[MATERIAL FOR THIS EXERCISE]

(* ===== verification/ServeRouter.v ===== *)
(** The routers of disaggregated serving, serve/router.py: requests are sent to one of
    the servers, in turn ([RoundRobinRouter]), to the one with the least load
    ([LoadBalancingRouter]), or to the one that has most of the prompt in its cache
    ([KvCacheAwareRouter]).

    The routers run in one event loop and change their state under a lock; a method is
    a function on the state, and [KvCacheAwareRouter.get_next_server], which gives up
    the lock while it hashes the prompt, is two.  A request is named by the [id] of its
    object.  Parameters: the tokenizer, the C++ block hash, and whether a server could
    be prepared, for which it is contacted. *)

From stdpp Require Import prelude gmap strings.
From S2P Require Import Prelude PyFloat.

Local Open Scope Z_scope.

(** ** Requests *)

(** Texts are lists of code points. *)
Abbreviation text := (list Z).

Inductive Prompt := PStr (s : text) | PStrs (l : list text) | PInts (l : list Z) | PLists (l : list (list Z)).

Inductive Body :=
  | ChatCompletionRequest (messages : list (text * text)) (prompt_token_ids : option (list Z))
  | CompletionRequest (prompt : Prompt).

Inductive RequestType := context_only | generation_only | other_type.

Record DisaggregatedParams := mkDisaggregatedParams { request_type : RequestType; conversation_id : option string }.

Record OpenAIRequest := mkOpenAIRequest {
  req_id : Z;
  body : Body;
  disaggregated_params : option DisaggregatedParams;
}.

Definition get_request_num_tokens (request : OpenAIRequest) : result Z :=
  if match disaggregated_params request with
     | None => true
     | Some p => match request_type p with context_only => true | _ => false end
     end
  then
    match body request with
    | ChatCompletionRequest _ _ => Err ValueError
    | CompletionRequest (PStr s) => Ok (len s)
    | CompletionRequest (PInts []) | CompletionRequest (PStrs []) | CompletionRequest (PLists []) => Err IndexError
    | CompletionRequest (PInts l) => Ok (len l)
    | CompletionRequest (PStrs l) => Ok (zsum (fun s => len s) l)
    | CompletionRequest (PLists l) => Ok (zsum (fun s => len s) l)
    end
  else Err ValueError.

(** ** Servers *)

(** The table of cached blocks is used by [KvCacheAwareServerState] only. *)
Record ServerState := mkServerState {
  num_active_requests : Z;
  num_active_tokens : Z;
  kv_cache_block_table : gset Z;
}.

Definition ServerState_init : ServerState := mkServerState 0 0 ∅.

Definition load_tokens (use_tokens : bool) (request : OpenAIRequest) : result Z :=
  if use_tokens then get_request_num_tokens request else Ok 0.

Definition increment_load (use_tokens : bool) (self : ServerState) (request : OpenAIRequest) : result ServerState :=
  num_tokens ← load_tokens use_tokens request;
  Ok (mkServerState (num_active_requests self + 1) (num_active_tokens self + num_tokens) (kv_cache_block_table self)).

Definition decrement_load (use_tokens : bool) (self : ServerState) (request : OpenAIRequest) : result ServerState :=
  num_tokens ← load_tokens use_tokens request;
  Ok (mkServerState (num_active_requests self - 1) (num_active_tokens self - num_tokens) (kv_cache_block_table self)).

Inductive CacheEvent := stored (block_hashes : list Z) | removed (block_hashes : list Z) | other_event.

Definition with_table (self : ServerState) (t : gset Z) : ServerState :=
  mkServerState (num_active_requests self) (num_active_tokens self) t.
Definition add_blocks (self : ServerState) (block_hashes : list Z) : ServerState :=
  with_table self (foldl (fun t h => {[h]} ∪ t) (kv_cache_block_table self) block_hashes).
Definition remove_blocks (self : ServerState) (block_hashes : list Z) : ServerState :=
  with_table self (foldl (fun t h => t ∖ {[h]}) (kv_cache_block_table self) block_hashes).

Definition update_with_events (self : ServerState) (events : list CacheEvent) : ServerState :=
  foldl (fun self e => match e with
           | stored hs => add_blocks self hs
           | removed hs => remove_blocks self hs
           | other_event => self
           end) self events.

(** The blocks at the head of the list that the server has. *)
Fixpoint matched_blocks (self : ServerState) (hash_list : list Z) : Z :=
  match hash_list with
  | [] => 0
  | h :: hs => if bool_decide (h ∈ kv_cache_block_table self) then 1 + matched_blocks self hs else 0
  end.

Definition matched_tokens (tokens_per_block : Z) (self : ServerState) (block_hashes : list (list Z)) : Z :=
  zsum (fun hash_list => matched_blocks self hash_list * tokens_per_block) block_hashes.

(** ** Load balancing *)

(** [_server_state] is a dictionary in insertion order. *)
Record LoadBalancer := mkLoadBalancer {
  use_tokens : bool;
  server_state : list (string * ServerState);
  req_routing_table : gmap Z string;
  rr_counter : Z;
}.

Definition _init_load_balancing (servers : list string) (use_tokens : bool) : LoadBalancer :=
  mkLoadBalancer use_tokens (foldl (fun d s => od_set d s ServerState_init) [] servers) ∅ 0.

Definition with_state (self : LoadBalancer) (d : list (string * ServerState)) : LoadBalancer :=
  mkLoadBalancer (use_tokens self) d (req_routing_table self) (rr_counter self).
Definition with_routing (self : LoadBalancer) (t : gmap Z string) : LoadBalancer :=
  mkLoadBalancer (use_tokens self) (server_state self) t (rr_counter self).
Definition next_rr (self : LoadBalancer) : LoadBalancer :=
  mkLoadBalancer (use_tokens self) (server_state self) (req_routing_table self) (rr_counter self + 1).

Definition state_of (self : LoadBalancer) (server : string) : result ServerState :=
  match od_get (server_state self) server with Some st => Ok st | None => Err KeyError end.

[/MATERIAL FOR THIS EXERCISE]
[MATERIAL FOR THIS EXERCISE]

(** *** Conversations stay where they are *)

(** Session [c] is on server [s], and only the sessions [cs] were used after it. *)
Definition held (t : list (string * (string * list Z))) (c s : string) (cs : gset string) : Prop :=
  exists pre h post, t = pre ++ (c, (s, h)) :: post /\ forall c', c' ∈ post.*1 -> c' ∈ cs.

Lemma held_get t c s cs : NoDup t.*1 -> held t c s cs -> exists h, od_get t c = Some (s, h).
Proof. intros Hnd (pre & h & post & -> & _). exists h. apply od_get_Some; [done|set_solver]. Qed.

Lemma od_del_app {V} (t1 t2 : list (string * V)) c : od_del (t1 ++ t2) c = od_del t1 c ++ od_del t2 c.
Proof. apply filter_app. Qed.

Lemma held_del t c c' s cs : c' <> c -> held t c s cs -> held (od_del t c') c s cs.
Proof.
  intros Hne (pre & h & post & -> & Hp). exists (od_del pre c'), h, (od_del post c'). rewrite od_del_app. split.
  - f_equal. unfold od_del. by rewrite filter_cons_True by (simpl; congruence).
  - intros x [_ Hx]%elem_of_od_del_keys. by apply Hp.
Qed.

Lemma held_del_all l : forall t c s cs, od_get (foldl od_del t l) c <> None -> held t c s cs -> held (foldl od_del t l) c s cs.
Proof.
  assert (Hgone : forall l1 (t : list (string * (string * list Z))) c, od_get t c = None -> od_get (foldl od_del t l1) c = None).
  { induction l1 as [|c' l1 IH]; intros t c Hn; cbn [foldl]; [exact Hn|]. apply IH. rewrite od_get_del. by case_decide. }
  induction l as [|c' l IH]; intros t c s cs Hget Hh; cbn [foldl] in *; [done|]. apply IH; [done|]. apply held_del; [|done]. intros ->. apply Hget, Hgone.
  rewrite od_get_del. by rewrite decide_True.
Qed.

[/MATERIAL FOR THIS EXERCISE]

**WHAT THIS TASK INVOLVES:** Could you set down, exactly as written, the lines above between the one holding "body : Body;" and the one holding "if use_tokens then", inclusive, and nothing more?

**YOUR RESPONSE:**
  body : Body;
  disaggregated_params : option DisaggregatedParams;
}.

Definition get_request_num_tokens (request : OpenAIRequest) : result Z :=
  if match disaggregated_params request with
     | None => true
     | Some p => match request_type p with context_only => true | _ => false end
     end
  then
    match body request with
    | ChatCompletionRequest _ _ => Err ValueError
    | CompletionRequest (PStr s) => Ok (len s)
    | CompletionRequest (PInts []) | CompletionRequest (PStrs []) | CompletionRequest (PLists []) => Err IndexError
    | CompletionRequest (PInts l) => Ok (len l)
    | CompletionRequest (PStrs l) => Ok (zsum (fun s => len s) l)
    | CompletionRequest (PLists l) => Ok (zsum (fun s => len s) l)
    end
  else Err ValueError.

(** ** Servers *)

(** The table of cached blocks is used by [KvCacheAwareServerState] only. *)
Record ServerState := mkServerState {
  num_active_requests : Z;
  num_active_tokens : Z;
  kv_cache_block_table : gset Z;
}.

Definition ServerState_init : ServerState := mkServerState 0 0 ∅.

Definition load_tokens (use_tokens : bool) (request : OpenAIRequest) : result Z :=
  if use_tokens then get_request_num_tokens request else Ok 0.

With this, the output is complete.